╭─ DATA FOR REVIEW

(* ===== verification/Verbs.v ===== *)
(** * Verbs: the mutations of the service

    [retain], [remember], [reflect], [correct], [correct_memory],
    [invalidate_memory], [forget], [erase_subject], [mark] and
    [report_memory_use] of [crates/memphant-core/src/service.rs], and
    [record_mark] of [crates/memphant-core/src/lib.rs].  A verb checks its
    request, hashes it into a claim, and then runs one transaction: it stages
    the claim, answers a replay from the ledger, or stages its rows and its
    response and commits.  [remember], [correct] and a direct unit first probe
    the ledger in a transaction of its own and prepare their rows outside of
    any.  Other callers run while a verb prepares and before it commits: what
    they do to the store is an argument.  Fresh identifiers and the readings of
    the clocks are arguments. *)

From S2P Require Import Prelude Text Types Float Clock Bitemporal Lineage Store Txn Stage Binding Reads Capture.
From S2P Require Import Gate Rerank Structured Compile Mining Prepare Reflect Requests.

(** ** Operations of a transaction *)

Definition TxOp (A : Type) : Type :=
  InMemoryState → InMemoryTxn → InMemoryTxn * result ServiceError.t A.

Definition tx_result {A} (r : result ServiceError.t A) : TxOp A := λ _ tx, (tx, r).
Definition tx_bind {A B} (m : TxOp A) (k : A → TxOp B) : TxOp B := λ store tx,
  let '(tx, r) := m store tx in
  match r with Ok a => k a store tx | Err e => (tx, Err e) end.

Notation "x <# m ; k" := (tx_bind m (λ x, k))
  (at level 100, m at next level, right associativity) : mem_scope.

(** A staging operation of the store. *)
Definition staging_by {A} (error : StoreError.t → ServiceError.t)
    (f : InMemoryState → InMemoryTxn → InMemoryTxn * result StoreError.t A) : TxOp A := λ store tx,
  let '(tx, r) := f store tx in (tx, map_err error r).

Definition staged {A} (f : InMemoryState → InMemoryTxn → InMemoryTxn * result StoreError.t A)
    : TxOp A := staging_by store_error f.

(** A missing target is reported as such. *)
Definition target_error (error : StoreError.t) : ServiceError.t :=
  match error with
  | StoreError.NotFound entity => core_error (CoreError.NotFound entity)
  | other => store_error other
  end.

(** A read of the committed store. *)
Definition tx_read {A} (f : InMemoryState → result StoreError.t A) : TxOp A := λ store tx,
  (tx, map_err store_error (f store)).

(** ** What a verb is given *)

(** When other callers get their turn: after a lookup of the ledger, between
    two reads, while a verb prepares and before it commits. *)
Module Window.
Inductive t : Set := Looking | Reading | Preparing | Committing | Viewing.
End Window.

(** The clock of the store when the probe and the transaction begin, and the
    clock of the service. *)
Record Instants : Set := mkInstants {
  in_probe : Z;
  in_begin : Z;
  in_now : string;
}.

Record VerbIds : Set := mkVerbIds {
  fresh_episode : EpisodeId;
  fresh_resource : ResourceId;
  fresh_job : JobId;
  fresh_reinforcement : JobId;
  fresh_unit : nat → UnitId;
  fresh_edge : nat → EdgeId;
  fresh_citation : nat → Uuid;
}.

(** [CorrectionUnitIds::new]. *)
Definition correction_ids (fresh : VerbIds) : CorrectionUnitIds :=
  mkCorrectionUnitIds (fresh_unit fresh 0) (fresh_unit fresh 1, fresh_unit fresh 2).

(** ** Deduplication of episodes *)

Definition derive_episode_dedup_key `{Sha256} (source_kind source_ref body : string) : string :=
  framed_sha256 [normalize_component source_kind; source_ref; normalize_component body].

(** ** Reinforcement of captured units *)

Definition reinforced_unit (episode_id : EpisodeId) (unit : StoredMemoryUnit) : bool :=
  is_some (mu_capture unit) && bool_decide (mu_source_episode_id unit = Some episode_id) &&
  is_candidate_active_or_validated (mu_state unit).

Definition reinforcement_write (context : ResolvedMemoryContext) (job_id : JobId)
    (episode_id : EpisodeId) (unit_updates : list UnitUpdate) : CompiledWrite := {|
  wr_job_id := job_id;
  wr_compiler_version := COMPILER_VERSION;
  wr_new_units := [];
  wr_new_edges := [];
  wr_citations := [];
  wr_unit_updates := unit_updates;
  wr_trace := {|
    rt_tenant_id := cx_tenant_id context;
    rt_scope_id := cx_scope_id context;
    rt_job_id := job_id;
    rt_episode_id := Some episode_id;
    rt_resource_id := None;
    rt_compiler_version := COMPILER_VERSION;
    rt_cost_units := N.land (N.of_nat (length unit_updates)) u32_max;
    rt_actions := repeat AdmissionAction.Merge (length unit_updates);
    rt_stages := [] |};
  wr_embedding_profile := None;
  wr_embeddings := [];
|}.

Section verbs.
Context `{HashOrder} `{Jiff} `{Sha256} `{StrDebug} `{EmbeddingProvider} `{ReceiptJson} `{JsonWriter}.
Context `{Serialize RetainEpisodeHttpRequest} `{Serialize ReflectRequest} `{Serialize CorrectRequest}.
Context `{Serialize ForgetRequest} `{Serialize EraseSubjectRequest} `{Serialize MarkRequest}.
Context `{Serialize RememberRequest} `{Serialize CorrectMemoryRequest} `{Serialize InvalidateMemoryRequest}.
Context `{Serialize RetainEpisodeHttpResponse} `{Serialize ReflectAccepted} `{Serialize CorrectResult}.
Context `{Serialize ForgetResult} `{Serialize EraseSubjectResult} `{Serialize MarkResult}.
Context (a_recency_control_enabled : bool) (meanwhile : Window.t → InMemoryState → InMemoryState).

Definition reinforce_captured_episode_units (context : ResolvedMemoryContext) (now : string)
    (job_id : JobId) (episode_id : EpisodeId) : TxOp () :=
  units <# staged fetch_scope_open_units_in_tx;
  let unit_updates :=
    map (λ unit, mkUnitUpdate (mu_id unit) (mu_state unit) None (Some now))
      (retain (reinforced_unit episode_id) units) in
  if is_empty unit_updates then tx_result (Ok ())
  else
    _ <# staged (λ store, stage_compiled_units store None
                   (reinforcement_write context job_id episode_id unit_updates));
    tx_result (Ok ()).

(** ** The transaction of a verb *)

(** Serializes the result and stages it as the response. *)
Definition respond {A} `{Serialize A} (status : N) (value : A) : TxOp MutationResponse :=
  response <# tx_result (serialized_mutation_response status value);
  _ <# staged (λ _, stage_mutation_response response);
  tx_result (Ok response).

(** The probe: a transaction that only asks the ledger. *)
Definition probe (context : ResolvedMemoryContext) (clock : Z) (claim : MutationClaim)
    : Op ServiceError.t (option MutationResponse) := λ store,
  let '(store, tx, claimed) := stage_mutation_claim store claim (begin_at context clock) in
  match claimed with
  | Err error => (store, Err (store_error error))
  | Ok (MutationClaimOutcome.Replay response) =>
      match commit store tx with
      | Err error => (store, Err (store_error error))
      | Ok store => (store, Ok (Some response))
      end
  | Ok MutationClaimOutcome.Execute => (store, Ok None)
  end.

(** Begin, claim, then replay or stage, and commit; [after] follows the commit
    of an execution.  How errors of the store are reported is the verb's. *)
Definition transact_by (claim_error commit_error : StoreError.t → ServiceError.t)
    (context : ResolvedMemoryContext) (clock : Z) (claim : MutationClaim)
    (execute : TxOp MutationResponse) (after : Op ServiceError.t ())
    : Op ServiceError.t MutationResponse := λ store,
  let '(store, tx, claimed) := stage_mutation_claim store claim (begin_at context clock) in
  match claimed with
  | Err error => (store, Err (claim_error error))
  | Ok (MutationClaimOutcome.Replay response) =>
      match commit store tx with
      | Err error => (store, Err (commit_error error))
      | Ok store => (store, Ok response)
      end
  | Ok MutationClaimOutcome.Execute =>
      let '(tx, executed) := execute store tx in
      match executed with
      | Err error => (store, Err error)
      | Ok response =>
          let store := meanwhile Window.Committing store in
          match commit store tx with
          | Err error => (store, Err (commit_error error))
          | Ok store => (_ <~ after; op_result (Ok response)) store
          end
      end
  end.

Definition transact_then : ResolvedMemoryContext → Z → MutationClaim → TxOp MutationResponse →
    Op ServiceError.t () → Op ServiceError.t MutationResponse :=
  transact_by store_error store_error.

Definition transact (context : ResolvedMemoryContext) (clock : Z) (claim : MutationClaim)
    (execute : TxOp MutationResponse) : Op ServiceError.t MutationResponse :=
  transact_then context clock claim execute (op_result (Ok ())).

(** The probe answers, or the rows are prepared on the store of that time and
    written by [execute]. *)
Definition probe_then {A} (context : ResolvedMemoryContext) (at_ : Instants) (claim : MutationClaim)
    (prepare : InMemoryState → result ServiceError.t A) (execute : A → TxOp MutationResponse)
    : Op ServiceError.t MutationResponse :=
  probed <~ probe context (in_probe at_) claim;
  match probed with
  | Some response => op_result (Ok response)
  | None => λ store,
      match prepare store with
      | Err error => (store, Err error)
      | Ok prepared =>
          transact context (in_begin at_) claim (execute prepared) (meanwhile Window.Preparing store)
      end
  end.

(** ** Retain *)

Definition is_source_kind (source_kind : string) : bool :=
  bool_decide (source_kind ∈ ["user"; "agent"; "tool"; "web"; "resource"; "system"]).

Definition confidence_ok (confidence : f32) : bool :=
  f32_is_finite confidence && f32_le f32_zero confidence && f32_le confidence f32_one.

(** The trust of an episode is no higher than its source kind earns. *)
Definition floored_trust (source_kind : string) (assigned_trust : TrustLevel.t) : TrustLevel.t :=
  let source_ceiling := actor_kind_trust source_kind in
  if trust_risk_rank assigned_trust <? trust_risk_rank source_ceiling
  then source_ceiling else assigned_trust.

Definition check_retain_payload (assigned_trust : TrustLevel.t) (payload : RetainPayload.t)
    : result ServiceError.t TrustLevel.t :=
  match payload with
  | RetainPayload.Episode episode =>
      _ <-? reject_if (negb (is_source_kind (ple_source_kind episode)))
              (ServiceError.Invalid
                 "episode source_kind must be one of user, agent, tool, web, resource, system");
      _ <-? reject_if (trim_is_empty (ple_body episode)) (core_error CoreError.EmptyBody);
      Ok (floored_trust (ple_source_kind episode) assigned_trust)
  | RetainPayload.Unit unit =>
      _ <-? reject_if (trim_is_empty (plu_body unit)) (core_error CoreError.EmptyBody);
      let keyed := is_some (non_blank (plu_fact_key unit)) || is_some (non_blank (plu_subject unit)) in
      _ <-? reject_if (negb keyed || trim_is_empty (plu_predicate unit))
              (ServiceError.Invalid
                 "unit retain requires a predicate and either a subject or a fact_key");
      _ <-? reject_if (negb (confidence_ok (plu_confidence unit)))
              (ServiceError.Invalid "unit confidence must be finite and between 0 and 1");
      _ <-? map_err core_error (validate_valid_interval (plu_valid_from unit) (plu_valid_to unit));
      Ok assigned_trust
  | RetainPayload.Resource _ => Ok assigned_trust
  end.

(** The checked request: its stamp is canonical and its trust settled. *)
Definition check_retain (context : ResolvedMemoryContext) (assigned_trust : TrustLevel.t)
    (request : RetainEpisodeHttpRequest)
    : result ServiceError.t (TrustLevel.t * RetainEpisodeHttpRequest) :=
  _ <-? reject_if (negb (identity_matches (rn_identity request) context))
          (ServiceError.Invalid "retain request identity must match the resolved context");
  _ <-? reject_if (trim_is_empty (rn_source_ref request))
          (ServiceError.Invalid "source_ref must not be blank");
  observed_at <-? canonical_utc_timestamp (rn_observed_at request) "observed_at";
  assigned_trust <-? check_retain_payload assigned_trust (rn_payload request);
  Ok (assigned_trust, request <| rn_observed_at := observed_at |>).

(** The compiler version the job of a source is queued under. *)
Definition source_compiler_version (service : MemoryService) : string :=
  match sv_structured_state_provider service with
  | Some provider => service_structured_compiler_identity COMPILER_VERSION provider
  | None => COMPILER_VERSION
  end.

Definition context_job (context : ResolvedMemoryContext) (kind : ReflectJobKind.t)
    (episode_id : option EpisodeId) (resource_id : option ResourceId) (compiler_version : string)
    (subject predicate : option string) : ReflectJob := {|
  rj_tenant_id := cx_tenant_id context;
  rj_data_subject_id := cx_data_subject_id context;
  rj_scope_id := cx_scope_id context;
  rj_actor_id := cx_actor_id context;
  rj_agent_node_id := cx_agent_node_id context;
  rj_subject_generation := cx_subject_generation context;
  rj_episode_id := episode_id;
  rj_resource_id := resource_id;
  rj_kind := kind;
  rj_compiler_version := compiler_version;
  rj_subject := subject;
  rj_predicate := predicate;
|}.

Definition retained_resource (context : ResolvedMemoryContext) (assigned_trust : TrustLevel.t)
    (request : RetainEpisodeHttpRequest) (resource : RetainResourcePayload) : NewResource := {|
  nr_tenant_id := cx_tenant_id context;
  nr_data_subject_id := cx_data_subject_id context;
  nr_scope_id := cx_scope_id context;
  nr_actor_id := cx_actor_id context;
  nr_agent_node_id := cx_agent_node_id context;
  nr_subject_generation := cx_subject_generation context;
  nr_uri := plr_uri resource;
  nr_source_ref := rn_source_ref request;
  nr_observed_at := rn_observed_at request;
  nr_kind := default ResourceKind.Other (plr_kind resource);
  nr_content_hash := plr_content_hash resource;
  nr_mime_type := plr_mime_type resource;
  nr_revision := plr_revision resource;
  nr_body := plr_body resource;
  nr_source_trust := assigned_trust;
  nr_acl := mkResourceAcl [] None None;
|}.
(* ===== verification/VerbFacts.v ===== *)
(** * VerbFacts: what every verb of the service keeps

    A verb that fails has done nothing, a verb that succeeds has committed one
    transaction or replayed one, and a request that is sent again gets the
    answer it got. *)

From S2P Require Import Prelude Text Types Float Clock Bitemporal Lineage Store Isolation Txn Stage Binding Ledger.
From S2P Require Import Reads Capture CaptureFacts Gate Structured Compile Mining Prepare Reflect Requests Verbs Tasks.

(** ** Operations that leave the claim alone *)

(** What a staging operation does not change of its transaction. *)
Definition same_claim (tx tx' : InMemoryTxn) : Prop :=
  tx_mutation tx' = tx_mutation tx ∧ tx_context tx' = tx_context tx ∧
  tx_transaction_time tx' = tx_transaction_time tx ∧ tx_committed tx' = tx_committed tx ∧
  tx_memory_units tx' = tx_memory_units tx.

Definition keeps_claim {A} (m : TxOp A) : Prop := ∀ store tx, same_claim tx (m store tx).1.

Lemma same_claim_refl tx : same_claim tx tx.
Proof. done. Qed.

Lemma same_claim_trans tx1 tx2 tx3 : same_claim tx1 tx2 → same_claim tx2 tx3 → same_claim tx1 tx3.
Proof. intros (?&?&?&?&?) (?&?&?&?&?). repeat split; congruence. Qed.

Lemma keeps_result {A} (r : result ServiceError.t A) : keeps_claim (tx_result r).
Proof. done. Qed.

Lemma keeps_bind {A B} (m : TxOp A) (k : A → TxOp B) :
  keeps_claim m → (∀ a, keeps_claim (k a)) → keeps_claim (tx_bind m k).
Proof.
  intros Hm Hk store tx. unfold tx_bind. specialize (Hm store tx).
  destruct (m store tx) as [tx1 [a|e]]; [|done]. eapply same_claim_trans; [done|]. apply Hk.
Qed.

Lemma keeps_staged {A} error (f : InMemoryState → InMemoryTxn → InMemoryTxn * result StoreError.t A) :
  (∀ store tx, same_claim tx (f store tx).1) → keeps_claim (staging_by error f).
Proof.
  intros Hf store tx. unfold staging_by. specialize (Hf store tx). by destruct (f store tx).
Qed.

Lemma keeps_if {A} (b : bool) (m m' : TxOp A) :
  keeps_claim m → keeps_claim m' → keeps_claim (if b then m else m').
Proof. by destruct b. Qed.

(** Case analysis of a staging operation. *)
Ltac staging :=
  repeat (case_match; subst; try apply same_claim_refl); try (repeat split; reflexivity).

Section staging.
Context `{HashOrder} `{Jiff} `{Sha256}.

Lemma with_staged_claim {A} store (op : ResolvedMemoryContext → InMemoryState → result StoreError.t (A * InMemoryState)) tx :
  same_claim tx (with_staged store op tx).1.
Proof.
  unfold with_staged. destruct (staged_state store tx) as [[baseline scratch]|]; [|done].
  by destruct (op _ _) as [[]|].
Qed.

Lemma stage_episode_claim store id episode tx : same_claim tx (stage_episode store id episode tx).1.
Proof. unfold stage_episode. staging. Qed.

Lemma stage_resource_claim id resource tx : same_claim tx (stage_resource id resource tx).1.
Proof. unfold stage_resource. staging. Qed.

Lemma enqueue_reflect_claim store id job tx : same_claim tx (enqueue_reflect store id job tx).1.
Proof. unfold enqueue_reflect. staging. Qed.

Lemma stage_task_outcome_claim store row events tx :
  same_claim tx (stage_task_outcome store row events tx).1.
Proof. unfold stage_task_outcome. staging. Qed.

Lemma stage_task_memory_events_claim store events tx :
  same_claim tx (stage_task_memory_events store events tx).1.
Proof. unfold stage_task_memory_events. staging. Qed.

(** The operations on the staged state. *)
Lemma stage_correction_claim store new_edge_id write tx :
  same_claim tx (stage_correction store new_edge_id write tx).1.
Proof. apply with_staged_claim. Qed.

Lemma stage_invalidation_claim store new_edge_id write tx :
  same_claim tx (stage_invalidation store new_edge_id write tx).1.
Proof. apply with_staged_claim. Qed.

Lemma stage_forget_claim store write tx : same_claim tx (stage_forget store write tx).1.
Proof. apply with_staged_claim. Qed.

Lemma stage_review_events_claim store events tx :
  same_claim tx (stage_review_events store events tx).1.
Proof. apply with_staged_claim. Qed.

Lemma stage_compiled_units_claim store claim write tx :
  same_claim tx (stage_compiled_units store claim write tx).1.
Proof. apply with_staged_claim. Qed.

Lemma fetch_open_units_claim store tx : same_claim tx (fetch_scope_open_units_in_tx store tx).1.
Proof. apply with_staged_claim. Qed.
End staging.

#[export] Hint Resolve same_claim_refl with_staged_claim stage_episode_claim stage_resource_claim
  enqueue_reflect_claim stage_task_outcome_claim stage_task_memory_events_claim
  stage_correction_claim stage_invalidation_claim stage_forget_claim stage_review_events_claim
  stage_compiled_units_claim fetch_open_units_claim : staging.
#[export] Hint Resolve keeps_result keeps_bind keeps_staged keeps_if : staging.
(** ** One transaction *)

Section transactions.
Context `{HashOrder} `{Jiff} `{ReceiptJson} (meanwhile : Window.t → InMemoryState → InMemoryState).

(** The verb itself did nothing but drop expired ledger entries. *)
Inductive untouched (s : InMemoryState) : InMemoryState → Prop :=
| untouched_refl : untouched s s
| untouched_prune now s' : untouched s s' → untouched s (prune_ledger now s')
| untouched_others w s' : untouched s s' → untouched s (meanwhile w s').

╰─

Filter the records above for "negb" and copy every matching line.

ANSWER TO THIS TASK —
      _ <-? reject_if (negb (is_source_kind (ple_source_kind episode)))
      _ <-? reject_if (negb keyed || trim_is_empty (plu_predicate unit))
      _ <-? reject_if (negb (confidence_ok (plu_confidence unit)))
  _ <-? reject_if (negb (identity_matches (rn_identity request) context))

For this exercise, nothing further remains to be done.